Skills and training required

When you break down financial coaching to its essence, it becomes obvious that advisers are already well placed, by way of skills and experience, to coach their clients:

Essence of financial coaching


Educate clients in sound financial principles


Assist clients in the process of overcoming financial indebtedness


Hep clients identify and modify ineffective money management behaviours


Guide clients in developing strategies for achieving financial goals


Support clients as they work through their financial challenges and opportunities


Help clients develop new perspectives on the dynamics of money in relation to family, friends, and self-esteem.

For Australian financial advisers there are no additional qualifications or accreditations required to be a financial coach. Satisfying the training, licensing and education requirements to act as a registered financial adviser is sufficient.

Nor does coaching require any formal training in mental health, or psychology.

Advisers are already qualified to provide guidance on financial matters. Learning to identify and adjust the approach for individual client money attitudes, behaviours, and cognitive biases requires more of the soft skills we often talk about – communication, empathetic listening, message emotional intelligence. Successful advisers typically have these skills in abundance.

Being remunerated as a coach - the question of fees

One of the more exciting aspects of incorporating a coaching service within your advice offering is it creates the opportunity to generate fee-based revenue from a broader range of clients – clients who may not yet have the assets or complex situation to be viable under a traditional advice approach.

A client who is savings hundreds of dollars per month because of your coaching will be willing, and able, to pay a fee for that help.

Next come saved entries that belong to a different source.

Lemma destroy_ok {R} d p :
  0 < m_pid d ->
  exists a a', destroy (R := R) d p =
    (match wait_status (m_pid d) a' with
     | Some _ => Next tt | None => Throw assert_exception end,
     with_user (destroyed d a a' (pt_user p)) p).
Proof.
  intros Hpid. destruct p as [er b [f tr rl po pi fd nf pr ce]].
  exists (f tr (Kill (m_pid d) 9)).
  exists (f (tr ++ [(Kill (m_pid d) 9, f tr (Kill (m_pid d) 9))]) (Waitpid (m_pid d))).
  unfold destroy, global, update. crun.
  erewrite bind_next by apply os_next. cbv beta.
  erewrite bind_next by apply os_next. cbv beta.
  unfold traced, with_user, set_trace, set_nfds, destroyed.
  cbn [pt_erlang pt_buffer pt_user gp_os gp_trace gp_realloc gp_polls gp_pipe gp_fds gp_nfds
    gp_processes gp_cerr]. rewrite <- !app_assoc. cbn [app].
  set (a := f tr _). set (a' := f _ (Waitpid _)). clearbody a a'.
  destruct a' as [e|st pid']; cbn [wait_status].
  { rewrite (proj2 (Z.eqb_neq (-1) _)) by lia. rewrite app_nil_r.
    by erewrite bind_throw by reflexivity. }
  destruct (pid' =? m_pid d); cbn [negb cassert].
  2:{ rewrite app_nil_r. by erewrite bind_throw by reflexivity. }
  erewrite bind_next by reflexivity. cbv beta. unfold reported, status_name.
  destruct (WIFEXITED st); [|destruct (WIFSIGNALED st)]; crun.
  - destruct (_ =? 0); cbn [negb]; [by rewrite app_nil_r|done].
  - destruct (_ =? 0); cbn [negb]; [by rewrite app_nil_r|done].
  - by rewrite app_nil_r.
Qed.

(** ** Taking out and adding *)

Section steps.
Context {P : Resources} {E : Ei}.

Lemma remove_table before d after lb e la p
    (Ht : table (pt_user p) (before ++ d :: after) (lb ++ e :: la))
    (Hl : length before = length lb) (Hpid : 0 < en_pid e) :
  exists a1 a2 a3 a4 p',
    remove (R := Z) before d after p =
      (match wait_status (en_pid e) a4 with
       | Some _ => Next (move_down <$> after) | None => Throw assert_exception end, p') /\
    gp_trace (pt_user p') = gp_trace (pt_user p) ++
      [ (Close (en_stdout e), a1); (Close (en_stderr e), a2);
        (Kill (en_pid e) 9, a3); (Waitpid (en_pid e), a4) ] /\
    gp_processes (pt_user p') = before ++ (move_down <$> after) /\
    table (pt_user p') (before ++ (move_down <$> after)) (lb ++ la) /\
    gp_cerr (pt_user p') = gp_cerr (pt_user p) ++
      match wait_status (en_pid e) a4 with Some st => reported (en_pid e) st | None => [] end /\
    same_system (pt_user p) (pt_user p').
Proof.
  destruct Ht as [Hwf Hsmall Hown Hent Hn Hroom].
  apply entries_app in Hent as [Hb Ha]; [|done].
  cbn [entries_at] in Ha. destruct Ha as ((Hp & Ho & He & Hfo & Hfe) & Ha).
  rewrite length_app in Hn. cbn [length] in Hn.
  set (i := 3 + 2 * Z.of_nat (length lb)) in *.
  destruct (element_fd _ _ _ Hfo) as (f & Hf & Hff). destruct (element_fd _ _ _ Hfe) as (f' & Hf' & Hff').
  rewrite <- Hp, <- Hff, <- Hff' in *.
  unfold remove, close. rewrite Ho, He.
  set (a1 := gp_os (pt_user p) (gp_trace (pt_user p)) (Close (pf_fd f))).
  set (p1 := traced [(Close (pf_fd f), a1)] p).
  set (a2 := gp_os (pt_user p1) (gp_trace (pt_user p1)) (Close (pf_fd f'))).
  set (p2 := traced [(Close (pf_fd f'), a2)] p1).
  destruct (shift_all_ok (R := Z) after la i p2) as (fds' & Hs & Hent' & Hwf' & Hm' & Hx' & Hb').
  { lia. } { done. } { cbn. lia. } { done. }
  set (p3 := with_user (set_processes (before ++ (move_down <$> after))
    (set_fds fds' (pt_user p2))) p).
  destruct (destroy_ok (R := Z) d p3) as (a3 & a4 & Hd); [lia|].
  exists a1, a2, a3, a4, (with_user (destroyed d a3 a4 (pt_user p3)) p3).
  split; [|split; [|split; [|split; [|split]]]].
  - rewrite bind_assoc. erewrite bind_next by (apply fds_at_ok; [exact Hf|lia]). cbv beta.
    rewrite bind_assoc. erewrite bind_next by apply os_next. cbv beta. fold a1. fold p1.
    rewrite bind_assoc.
    erewrite bind_next by (apply fds_at_ok; [exact Hf'|cbn; lia]). cbv beta.
    rewrite bind_assoc. erewrite bind_next by apply os_next. cbv beta. fold a2. fold p2. crun.
    erewrite bind_next by exact Hs. cbv beta. unfold update. crun.
    destruct (wait_status (m_pid d) a4) eqn:Hw.
    + erewrite bind_next by exact Hd. reflexivity.
    + erewrite bind_throw by exact Hd. reflexivity.
  - cbn. by rewrite <- !app_assoc.
  - done.
  - split; cbn.
    + exact Hwf'.
    + rewrite Hm', Hx'. exact Hsmall.
    + intros j Hj. rewrite Hb' by lia. by apply Hown.
    + apply entries_app; [done|]. split; [|done].
      eapply entries_ext; [|exact Hb|]; [lia|]. intros j Hj. apply Hb'. lia.
    + rewrite Hn, length_app. lia.
    + rewrite Hm', Hn. cbn. lia.
  - done.
  - done.
Qed.
Lemma keeps_on_stream {R} (ρ : R -> Prop) keep i b j f :
  (forall u, yields (suser u) any any f) -> 0 <= i ->
  keeps any ρ (on_stream keep i b j f).
Proof.
  intros Hf Hi. apply yields_hoare.
  apply hoare_weaken with (X := tabled n ds) (ρ := fun _ _ => False)
    (Q := fun _ => tabled n ds); [|done|by intros|by intros].
  unfold on_stream. eapply hoare_bind; [apply ends_fds_at|]. intros fd.
  eapply (hoare_bind _ _ _ (fun _ => tabled_at i (pf_fd fd))); [by intros p Hp|]. intros g.
  eapply (hoare_bind _ _ _ (fun _ => tabled_at i (pf_fd fd))).
  { intros p [Hp Hfd]. unfold call. specialize (Hf (pt_user p)
      (mk_port_stream p (mk_stream (gp_pipe g (pf_fd fd)) (pf_revents fd) b j)) eq_refl).
    destruct (f _) as [o s]. destruct Hf as [Hu Ho]. unfold suser in Hu. cbn [fst snd] in Hu, Ho.
    assert (tabled_at i (pf_fd fd) (ps_port s)) as Hs by (unfold tabled_at, tabled; by rewrite Hu).
    destruct o; try done; apply Hs. }
  intros [status st].
  eapply (hoare_bind _ _ _ (fun _ => tabled_at i (pf_fd fd))).
  { intros p [Hp Hfd]. split; [|done]. by apply (keeps_set_pipe n ds ρ _ _ p). }
  intros _. eapply (hoare_bind _ _ _ (fun _ => tabled n ds)); [|by intros _ p Hp].
  destruct keep; [|by intros p []].
  eapply hoare_pre; [by apply ends_fds_set|]. done.
Qed.

Lemma keeps_has_revents {R} (ρ : R -> Prop) count i : keeps any ρ (has_revents count i).
Proof. unfold has_revents. yields. Qed.
#[local] Hint Resolve keeps_has_revents : yields.

Lemma keeps_poll_streams keep f count d :
  (forall name pid u, yields (suser u) any any (f name pid)) ->
  0 <= m_index_stdout d -> 0 <= m_index_stderr d ->
  keeps (fun '(_, _, d') => shape d' = shape d) (fun '(_, _, d') => shape d' = shape d)
    (poll_streams keep f count d).
Proof.
  intros Hf Ho He. unfold poll_streams.
  apply (yields_bind _ _ any); [apply keeps_has_revents|]. intros ready _.
  apply (yields_bind _ _ (fun '(_, d') => shape d' = shape d)).
  { destruct ready; [|by apply yields_ret].
    apply (yields_bind _ _ any); [by apply keeps_on_stream|]. intros [[status b] i] _. cbv zeta.
    apply (yields_bind _ _ any); [by apply yields_return_if|]. intros _ _. by apply yields_ret. }
  intros [count' d'] Hd.
  apply (yields_bind _ _ any); [apply keeps_has_revents|]. intros ready' _.
  apply (yields_bind _ _ (fun '(_, d'') => shape d'' = shape d)).
  { destruct ready'; [|by apply yields_ret].
    apply (yields_bind _ _ any).
    { apply keeps_on_stream; [done|]. unfold shape in Hd. congruence. }
    intros [[status b] i] _. cbv zeta.
    apply (yields_bind _ _ any); [by apply yields_return_if|]. intros _ _. by apply yields_ret. }
  intros [count'' d''] Hd'. by apply yields_return.
Qed.
End streams.

(** ** The loop over the processes *)

Section processes.
Context {P : Resources} {E : Ei}.
Context (n : nat).

Abbreviation ends R := (hoare (inv n) (fun (_ : R) => inv n)).

(** The members that matter of a process in the table. *)
Lemma tabled_process before d after p :
  tabled n (before ++ d :: after) p -> 0 <= m_index_stdout d /\ 0 <= m_index_stderr d.
Proof.
  intros (_ & _ & l & [_ _ _ Ht _ _] & _).
  pose proof (entries_length _ _ _ _ Ht) as Hl.
  rewrite length_app in Hl. cbn [length] in Hl. rewrite <- (take_drop (length before) l) in Ht.
  assert (length before = length (take (length before) l)) as Hb by (rewrite length_take; lia).
  apply entries_app in Ht as [_ Ht]; [|done].
  destruct (drop (length before) l); cbn [entries_at] in Ht; [done|].
  destruct Ht as ((_ & -> & -> & _) & _). lia.
Qed.

Lemma ends_remove before d after :
  ends Z (tabled n (before ++ d :: after))
    (fun after' p => length after' = length after /\ tabled n (before ++ after') p)
    (remove before d after).
Proof.
  intros p (Hsys & Hsh & l & Ht & Hpos).
  pose proof (entries_length _ _ _ _ (table_entries _ _ _ Ht)) as Hl.
  rewrite length_app in Hl. cbn [length] in Hl.
  destruct (drop (length before) l) as [|e la] eqn:Hd.
  { apply (f_equal length) in Hd. rewrite length_drop in Hd. cbn in Hd. lia. }
  rewrite <- (take_drop (length before) l), Hd in Ht, Hpos.
  apply Forall_app in Hpos as [Hpb Hpa]. apply Forall_cons in Hpa as [Hpe Hpa].
  destruct (remove_table before d after (take (length before) l) e la p Ht)
    as (a1 & a2 & a3 & a4 & p' & Hr & _ & Hproc & Ht' & _ & Hsame); [|done|].
  { rewrite length_take. lia. }
  assert (tabled n (before ++ (move_down <$> after)) p') as Hp'.
  { destruct Hsame as (H1 & H2 & H3). destruct Hsys as [Hs1 Hs2].
    split; [split; [by rewrite H2|by rewrite H1]|]. split; [by rewrite Hproc|].
    eexists. split; [exact Ht'|]. by apply Forall_app. }
  rewrite Hr. destruct (wait_status _ _); [|by eapply tabled_inv].
  split; [by rewrite length_fmap|done].
Qed.

Lemma shape_middle before d d' after :
  shape d' = shape d -> shape <$> (before ++ d' :: after) = shape <$> (before ++ d :: after).
Proof. intros H. rewrite !fmap_app. cbn. by rewrite H. Qed.

Lemma ends_poll_streams keep f before d after count :
  (forall name pid u, yields (suser u) any any (f name pid)) ->
  ends Z (tabled n (before ++ d :: after))
    (fun '(status, count, d') p => shape d' = shape d /\ tabled n (before ++ d' :: after) p)
    (let* (status, count, d') := call (poll_streams keep f count d) in
     update (set_processes (before ++ d' :: after));;;
     cret (status, count, d')).
Proof.
  intros Hf p Hp. destruct (tabled_process _ _ _ _ Hp) as [Ho He].
  pose proof (keeps_poll_streams n _ keep f count d Hf Ho He p Hp) as [Hk Hr].
  unfold cbind at 1, call. destruct (poll_streams keep f count d p) as [o p']. cbn [fst snd] in *.
  assert (forall d', shape d' = shape d ->
    shape d' = shape d /\
    tabled n (before ++ d' :: after)
      (with_user (set_processes (before ++ d' :: after) (pt_user p')) p')) as Hset.
  { intros d' Hd. split; [done|].
    assert (tabled n (before ++ d' :: after) p') as (H1 & H2 & l & [] & H4)
      by (eapply tabled_shape; [symmetry; by apply shape_middle|done]).
    split; [done|]. split; [done|]. exists l. by split. }
  destruct o as [[[st c] d']|[[st c] d']|x| | |]; cbn; try done;
    try (by apply Hset); by eapply tabled_inv.
Qed.

Lemma ends_step before d after (c : C (port gepd) polled polled)
    (k : Z -> Z -> process_data -> C (port gepd) Z unit) :
  ends Z (tabled n (before ++ d :: after))
    (fun '(status, count, d') p => shape d' = shape d /\ tabled n (before ++ d' :: after) p)
    (let* (status, count, d') := call c in
     update (set_processes (before ++ d' :: after));;; cret (status, count, d')) ->
  (forall st ct d', shape d' = shape d ->
    ends Z (tabled n (before ++ d' :: after)) (fun _ => inv n) (k st ct d')) ->
  ends Z (tabled n (before ++ d :: after)) (fun _ => inv n)
    (let* (status, count, d') := call c in
     update (set_processes (before ++ d' :: after));;; k status count d').
Proof.
  intros Hc Hk p Hp. specialize (Hc p Hp). unfold cbind in *.
  destruct (call c p) as [[[[st ct] d']|r|x| | |] p']; cbn in *; try done.
  destruct Hc as [Hd Hc]. by apply (Hk st ct d').
Qed.

Lemma ends_return_if (b : bool) (r : Z) Q :
  (forall p, Q p -> inv n p) -> ends Z Q (fun _ => Q) (creturn_if b r).
Proof. intros HQ p Hp. destruct b; cbn; auto. Qed.

Lemma ends_check_processes fuel before after count :
  (length after <= fuel)%nat ->
  ends Z (tabled n (before ++ after)) (fun _ => inv n) (check_processes before after fuel count).
Proof.
  revert before after count. induction fuel as [|fuel IH]; intros before [|d after] count Hf;
    cbn in Hf; try lia; try (intros p Hp; by eapply tabled_inv).
  cbn [check_processes]. destruct (0 <? count); [|intros p Hp; by eapply tabled_inv].
  apply ends_step; [apply ends_poll_streams; intros; apply suser_consume_stream|].
  intros st ct d1 Hd1. destruct (negb (st =? 0)).
  - eapply hoare_bind; [apply ends_return_if, tabled_inv|]. intros ?.
    apply ends_step; [apply ends_poll_streams; intros; apply suser_flush_stream|].
    intros st' ct' d2 Hd2. eapply hoare_bind; [apply ends_return_if, tabled_inv|]. intros ?.
    eapply hoare_bind; [apply ends_remove|]. intros after' p [Hl Hp].
    apply IH; [lia|done].
  - eapply hoare_pre; [apply IH; lia|]. intros p Hp. by rewrite <- app_assoc.
Qed.
End processes.

(** ** A command from Erlang *)

Section erlang.
Context {P : Resources} {E : Ei}.
Context (n : nat).

Lemma inv_user g g' : pt_user g = pt_user g' -> inv n g -> inv n g'.
Proof. unfold inv, tabled. by intros ->. Qed.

There are a variety of approaches advisers could take to setting coaching fees. Importantly, if it is to be offered as a standalone service, it needs to be priced accordingly (not as a loss leader or bundled in with product or asset-based remuneration).

One approach is based on a fixed period of engagement—e.g., $2,500 for a six-month program. Another is a monthly retainer option, or per hour/single session options. Charging on the basis of savings achieved is another option, the value of which is clear to the client.

Group coaching can also be a very effective and efficient way to deliver coaching to fee paying clients.

If coaching takes the form of specific assistance around budgeting and cash flow, there are a number of options here too. Firms already in this space are experimenting with different pricing models, designed to balance affordability and value with sustainability.



Offering short, digital courses on the fundamentals of cash flow and budgeting for a small fee (e.g., the ‘She’s on the Money’ Budgeting and Cash Flow Masterclass)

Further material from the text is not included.